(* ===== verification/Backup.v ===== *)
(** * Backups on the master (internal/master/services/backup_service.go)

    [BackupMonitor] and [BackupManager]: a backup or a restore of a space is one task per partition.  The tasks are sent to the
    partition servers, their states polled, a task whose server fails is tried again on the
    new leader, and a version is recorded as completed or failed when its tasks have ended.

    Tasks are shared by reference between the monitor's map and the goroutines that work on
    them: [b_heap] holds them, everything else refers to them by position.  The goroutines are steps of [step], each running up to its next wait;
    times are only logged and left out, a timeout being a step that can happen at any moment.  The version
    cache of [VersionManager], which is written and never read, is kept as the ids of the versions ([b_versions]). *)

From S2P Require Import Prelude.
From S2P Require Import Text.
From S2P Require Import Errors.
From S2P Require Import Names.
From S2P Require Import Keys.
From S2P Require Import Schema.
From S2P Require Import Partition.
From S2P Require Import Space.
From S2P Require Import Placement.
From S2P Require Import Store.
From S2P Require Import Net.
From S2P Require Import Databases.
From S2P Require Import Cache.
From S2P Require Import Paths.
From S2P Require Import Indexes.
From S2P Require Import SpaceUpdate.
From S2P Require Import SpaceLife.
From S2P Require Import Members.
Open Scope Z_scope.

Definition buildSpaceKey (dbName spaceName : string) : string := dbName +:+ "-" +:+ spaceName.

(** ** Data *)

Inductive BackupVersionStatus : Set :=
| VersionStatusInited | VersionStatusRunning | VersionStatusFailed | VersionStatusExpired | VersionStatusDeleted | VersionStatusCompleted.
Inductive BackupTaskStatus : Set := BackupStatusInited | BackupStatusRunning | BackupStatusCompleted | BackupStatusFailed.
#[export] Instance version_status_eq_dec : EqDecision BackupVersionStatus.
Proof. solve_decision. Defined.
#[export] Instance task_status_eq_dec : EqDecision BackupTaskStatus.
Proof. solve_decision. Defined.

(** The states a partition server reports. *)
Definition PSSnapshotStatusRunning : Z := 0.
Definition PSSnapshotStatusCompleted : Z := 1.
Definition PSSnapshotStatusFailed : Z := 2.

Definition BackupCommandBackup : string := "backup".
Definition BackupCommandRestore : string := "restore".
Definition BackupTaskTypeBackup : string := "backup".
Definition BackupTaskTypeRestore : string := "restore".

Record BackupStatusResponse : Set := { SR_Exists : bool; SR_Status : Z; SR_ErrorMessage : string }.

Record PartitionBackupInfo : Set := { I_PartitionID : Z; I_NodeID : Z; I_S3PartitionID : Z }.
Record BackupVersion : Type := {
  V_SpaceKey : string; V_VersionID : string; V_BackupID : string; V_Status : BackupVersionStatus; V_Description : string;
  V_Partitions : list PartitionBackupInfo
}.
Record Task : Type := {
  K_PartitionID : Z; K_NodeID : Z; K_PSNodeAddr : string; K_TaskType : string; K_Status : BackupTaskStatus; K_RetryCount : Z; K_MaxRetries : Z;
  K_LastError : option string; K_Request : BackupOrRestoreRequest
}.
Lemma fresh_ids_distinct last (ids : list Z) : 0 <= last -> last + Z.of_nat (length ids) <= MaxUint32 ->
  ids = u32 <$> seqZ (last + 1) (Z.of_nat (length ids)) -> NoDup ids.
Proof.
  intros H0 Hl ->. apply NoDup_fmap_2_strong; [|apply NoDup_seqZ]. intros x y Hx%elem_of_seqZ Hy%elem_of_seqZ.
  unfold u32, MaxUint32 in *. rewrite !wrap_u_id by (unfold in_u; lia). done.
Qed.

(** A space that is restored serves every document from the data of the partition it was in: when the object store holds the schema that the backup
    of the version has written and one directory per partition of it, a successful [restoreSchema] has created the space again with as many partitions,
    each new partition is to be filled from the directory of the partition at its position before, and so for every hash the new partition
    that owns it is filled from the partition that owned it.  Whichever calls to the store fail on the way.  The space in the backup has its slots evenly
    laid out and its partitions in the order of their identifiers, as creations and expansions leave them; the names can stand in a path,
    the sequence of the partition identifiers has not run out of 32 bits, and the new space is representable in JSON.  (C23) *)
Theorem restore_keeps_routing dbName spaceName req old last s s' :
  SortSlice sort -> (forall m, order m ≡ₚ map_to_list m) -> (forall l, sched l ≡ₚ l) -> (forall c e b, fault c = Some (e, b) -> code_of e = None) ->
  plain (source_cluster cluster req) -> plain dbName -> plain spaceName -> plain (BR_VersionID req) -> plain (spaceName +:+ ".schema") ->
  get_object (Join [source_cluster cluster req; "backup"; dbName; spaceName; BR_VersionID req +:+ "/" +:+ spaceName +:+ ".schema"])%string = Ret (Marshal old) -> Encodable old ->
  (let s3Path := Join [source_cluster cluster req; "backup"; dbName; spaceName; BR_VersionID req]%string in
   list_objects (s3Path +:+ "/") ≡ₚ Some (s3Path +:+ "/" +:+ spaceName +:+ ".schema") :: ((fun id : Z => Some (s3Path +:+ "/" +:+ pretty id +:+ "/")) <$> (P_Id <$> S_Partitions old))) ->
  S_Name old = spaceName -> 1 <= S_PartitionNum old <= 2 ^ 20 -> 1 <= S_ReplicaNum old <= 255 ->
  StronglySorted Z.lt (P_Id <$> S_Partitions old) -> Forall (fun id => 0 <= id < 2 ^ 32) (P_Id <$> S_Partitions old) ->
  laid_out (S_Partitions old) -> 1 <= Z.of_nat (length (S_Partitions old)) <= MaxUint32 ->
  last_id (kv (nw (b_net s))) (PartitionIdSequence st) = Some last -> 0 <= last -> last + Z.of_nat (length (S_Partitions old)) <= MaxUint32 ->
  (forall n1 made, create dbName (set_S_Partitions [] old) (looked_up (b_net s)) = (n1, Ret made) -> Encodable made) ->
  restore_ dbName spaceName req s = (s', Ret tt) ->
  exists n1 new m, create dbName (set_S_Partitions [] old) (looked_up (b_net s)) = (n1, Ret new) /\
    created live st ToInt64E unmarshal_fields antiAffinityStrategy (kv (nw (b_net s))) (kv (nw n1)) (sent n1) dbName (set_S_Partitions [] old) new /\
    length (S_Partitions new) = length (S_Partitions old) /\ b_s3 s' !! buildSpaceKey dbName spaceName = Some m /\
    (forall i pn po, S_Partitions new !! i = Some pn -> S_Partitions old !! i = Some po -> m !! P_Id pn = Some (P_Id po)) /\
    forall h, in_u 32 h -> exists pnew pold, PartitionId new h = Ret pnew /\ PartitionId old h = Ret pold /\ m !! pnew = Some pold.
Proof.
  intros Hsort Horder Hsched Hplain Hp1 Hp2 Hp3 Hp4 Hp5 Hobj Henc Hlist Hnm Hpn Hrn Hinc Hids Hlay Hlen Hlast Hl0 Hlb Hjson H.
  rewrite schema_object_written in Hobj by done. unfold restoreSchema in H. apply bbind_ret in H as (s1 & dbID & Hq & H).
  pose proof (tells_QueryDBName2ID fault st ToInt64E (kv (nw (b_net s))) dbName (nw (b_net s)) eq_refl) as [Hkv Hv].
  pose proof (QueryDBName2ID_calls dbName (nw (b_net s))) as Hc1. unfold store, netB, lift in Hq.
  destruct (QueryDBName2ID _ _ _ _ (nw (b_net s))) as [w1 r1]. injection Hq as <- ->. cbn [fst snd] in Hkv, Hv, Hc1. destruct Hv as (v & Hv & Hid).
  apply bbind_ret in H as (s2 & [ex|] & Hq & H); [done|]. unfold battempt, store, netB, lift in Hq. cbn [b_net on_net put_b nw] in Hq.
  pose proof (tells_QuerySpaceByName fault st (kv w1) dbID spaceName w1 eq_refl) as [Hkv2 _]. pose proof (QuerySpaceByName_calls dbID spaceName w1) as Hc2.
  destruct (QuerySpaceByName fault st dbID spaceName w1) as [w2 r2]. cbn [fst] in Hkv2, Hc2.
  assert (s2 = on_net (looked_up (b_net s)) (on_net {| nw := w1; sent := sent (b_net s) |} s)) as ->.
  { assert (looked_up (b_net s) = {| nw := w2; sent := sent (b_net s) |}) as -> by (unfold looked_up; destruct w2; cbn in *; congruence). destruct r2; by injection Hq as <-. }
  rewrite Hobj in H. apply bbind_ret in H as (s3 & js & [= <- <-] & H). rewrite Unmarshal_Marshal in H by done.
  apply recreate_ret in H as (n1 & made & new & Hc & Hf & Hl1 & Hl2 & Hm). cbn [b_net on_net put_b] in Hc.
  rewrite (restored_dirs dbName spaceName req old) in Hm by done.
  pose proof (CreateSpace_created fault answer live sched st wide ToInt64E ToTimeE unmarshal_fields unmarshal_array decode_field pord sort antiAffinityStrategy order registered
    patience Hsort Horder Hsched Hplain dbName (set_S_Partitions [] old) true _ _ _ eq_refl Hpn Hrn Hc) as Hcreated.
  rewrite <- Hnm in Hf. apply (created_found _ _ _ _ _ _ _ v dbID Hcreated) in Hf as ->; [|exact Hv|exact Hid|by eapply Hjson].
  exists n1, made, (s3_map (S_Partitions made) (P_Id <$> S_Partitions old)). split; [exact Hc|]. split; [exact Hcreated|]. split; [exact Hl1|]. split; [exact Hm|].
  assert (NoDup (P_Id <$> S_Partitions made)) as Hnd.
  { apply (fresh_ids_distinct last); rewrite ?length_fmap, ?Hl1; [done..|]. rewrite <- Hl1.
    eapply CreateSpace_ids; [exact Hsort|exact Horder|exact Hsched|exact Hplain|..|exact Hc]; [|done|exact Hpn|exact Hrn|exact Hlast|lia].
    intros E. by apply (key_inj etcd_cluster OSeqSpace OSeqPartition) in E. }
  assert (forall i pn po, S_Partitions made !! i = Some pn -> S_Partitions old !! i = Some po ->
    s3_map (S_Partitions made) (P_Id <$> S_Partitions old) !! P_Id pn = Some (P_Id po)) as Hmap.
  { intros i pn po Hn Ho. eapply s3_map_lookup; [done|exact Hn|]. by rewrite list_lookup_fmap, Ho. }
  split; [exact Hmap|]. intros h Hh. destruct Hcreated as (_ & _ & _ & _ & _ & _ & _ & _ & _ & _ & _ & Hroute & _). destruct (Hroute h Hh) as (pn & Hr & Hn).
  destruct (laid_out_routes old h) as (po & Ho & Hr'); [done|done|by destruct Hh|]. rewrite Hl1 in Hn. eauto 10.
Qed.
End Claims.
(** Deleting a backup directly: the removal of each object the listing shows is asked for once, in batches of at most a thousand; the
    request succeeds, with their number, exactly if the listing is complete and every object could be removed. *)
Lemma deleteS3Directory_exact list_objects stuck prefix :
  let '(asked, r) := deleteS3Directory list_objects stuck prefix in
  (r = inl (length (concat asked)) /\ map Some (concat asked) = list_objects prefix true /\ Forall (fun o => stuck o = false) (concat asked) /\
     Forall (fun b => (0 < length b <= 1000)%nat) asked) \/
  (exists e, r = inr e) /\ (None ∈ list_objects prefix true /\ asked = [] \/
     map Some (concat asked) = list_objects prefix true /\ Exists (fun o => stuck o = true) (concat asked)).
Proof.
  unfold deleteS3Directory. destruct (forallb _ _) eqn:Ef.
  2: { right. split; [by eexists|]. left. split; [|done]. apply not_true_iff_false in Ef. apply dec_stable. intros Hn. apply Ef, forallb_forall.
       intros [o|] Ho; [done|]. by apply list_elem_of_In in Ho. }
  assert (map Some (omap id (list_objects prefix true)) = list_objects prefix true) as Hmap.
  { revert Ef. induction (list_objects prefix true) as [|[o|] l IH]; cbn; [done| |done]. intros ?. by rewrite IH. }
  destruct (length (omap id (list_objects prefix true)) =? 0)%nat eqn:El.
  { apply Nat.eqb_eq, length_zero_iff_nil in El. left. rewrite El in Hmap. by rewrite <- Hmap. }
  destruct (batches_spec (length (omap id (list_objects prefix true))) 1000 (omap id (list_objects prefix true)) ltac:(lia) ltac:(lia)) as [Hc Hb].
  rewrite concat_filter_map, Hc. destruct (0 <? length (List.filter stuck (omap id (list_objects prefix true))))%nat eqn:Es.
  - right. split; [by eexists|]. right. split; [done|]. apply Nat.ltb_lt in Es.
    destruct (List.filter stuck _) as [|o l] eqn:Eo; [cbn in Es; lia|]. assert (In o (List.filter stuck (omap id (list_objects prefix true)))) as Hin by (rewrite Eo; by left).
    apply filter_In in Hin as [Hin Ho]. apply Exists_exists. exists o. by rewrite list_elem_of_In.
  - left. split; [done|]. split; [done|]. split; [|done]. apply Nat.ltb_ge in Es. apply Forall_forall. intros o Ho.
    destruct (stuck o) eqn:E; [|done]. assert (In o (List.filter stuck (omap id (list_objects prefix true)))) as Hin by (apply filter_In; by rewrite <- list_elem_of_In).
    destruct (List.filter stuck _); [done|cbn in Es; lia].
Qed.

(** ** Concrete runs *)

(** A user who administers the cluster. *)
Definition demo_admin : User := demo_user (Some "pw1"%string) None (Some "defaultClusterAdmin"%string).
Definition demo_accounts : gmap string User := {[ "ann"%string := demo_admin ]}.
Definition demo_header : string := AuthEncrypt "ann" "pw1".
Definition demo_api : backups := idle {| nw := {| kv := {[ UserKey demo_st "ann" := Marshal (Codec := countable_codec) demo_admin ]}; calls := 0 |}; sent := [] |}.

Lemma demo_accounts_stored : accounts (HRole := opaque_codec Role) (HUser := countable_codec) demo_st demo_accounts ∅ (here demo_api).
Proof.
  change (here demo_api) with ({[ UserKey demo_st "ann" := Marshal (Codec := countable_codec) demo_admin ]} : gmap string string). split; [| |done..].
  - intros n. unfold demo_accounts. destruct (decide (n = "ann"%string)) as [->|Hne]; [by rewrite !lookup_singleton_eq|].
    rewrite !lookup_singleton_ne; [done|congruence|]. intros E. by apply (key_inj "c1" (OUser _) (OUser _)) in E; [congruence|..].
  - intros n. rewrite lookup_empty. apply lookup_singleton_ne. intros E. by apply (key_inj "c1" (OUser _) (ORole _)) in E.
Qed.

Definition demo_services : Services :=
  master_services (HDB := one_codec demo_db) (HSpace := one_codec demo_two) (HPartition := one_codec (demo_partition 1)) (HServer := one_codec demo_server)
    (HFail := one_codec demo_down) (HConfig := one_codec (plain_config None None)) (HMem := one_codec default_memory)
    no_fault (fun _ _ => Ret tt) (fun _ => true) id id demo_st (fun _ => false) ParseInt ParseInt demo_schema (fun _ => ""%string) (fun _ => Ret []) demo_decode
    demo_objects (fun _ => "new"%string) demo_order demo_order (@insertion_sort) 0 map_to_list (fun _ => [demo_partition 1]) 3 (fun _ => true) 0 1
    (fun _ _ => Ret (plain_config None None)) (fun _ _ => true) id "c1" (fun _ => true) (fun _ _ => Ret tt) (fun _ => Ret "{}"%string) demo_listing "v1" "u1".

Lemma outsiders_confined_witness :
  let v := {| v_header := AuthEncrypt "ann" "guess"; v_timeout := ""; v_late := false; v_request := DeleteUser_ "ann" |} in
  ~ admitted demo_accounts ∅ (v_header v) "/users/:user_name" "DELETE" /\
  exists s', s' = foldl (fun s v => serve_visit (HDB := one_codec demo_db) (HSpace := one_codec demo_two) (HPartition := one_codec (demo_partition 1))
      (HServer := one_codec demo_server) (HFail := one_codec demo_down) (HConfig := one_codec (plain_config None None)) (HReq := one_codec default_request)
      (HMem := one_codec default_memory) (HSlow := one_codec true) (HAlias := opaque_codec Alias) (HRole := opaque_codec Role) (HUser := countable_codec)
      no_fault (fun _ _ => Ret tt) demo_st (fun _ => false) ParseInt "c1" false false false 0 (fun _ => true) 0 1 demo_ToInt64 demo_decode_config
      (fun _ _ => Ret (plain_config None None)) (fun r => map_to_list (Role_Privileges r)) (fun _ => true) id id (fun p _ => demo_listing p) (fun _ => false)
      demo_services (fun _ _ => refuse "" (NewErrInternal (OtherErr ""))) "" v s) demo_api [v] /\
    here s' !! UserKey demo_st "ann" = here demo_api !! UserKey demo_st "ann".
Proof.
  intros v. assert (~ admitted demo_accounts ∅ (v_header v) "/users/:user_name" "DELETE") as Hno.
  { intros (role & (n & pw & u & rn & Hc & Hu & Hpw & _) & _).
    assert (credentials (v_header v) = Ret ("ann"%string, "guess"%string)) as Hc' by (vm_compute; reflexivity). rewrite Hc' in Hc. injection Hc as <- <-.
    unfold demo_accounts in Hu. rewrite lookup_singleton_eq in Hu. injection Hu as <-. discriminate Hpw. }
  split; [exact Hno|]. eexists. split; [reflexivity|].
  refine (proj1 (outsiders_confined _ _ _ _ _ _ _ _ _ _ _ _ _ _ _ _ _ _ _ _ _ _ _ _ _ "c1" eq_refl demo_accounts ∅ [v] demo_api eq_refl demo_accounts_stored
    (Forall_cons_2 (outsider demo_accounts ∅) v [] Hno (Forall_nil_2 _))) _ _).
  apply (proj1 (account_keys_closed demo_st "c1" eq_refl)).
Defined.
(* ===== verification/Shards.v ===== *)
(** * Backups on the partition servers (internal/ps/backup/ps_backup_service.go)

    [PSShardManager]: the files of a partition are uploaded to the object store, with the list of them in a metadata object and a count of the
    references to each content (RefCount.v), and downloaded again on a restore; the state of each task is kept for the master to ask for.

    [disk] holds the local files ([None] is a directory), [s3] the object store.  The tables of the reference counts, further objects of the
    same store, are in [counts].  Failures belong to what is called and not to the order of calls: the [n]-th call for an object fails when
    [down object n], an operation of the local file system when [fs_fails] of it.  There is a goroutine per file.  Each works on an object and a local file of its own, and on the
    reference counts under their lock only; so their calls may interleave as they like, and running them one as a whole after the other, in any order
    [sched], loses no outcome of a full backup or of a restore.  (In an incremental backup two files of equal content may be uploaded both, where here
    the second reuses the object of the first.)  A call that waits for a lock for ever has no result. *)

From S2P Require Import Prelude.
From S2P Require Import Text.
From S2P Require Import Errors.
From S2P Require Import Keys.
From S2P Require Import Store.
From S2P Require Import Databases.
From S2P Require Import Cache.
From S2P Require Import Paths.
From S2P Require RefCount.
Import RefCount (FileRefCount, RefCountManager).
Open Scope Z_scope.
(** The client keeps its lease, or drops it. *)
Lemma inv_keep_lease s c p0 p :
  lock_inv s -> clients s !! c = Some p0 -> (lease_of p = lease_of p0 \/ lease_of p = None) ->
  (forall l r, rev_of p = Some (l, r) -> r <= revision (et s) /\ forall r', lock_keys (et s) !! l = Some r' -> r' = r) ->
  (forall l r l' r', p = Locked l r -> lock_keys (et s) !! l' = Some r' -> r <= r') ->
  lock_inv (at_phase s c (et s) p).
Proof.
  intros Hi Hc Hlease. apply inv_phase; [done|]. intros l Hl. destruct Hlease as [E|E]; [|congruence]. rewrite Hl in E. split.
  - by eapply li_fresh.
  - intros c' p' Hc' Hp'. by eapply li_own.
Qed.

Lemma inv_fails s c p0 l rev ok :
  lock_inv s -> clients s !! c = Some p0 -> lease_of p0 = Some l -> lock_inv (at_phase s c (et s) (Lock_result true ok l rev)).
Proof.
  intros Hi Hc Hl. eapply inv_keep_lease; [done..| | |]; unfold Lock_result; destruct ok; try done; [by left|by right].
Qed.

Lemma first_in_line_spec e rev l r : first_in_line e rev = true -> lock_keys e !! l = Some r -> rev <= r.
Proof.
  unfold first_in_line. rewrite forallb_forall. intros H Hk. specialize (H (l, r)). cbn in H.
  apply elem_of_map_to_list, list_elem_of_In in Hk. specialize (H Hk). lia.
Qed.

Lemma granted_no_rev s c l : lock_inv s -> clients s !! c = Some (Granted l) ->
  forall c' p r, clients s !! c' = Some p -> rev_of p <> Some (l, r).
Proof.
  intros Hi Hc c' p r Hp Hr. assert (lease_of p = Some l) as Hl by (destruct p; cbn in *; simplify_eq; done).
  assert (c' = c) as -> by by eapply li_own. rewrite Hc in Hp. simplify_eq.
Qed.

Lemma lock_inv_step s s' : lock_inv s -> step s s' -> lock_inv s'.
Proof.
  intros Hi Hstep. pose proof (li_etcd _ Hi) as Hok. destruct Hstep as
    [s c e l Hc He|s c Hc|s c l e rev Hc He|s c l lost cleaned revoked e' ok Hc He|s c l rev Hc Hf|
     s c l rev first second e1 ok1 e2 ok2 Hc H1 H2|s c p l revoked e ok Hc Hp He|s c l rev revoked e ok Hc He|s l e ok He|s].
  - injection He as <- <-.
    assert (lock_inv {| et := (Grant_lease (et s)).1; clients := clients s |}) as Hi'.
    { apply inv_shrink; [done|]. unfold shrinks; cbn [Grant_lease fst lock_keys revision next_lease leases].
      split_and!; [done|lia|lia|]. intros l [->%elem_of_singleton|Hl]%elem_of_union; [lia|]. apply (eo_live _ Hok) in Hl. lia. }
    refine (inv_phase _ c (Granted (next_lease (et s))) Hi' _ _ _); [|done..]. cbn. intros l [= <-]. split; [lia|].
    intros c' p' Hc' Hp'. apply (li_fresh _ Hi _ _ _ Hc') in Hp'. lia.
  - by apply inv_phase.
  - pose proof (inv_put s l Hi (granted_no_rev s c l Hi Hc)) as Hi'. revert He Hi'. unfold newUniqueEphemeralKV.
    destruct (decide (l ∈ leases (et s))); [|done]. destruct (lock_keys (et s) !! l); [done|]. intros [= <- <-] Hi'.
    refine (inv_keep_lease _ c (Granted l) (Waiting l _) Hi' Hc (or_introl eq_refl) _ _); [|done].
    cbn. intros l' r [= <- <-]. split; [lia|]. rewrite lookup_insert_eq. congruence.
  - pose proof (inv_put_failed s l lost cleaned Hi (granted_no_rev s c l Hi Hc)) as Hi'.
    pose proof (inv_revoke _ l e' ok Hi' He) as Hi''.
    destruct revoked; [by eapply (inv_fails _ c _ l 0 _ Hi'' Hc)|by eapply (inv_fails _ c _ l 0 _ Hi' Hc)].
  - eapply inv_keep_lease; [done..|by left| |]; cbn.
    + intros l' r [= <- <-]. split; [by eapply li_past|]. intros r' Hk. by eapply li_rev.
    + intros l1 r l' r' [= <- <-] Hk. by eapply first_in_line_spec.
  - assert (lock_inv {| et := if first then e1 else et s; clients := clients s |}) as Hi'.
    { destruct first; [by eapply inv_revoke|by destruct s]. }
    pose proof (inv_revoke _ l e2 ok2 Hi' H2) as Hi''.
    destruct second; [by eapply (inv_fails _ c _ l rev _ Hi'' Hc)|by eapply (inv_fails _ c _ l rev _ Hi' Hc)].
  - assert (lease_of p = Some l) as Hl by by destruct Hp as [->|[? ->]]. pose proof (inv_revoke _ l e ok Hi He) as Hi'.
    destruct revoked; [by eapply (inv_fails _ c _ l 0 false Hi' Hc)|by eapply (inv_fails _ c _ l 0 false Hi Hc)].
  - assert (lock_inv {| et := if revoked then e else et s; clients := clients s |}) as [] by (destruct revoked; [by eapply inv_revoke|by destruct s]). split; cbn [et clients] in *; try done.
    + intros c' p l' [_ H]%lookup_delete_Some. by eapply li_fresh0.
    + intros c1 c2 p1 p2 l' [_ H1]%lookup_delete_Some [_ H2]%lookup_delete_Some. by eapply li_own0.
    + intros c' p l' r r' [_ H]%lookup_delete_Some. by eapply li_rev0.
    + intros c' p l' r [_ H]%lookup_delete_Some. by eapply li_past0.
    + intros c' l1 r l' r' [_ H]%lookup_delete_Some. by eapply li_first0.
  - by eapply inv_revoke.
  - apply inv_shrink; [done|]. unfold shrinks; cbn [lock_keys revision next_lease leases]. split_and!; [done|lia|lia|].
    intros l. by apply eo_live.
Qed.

> **PROMPT**: When you reach the line holding "Definition PSSnapshotStatusFailed : Z := 2." in the records above, begin reproducing exactly, stop after the line holding "Record Task : Type", and output nothing else.

> **RESPONSE TO THE TASK**:
Definition PSSnapshotStatusFailed : Z := 2.

Definition BackupCommandBackup : string := "backup".
Definition BackupCommandRestore : string := "restore".
Definition BackupTaskTypeBackup : string := "backup".
Definition BackupTaskTypeRestore : string := "restore".

Record BackupStatusResponse : Set := { SR_Exists : bool; SR_Status : Z; SR_ErrorMessage : string }.

Record PartitionBackupInfo : Set := { I_PartitionID : Z; I_NodeID : Z; I_S3PartitionID : Z }.
Record BackupVersion : Type := {
  V_SpaceKey : string; V_VersionID : string; V_BackupID : string; V_Status : BackupVersionStatus; V_Description : string;
  V_Partitions : list PartitionBackupInfo
}.
Record Task : Type := {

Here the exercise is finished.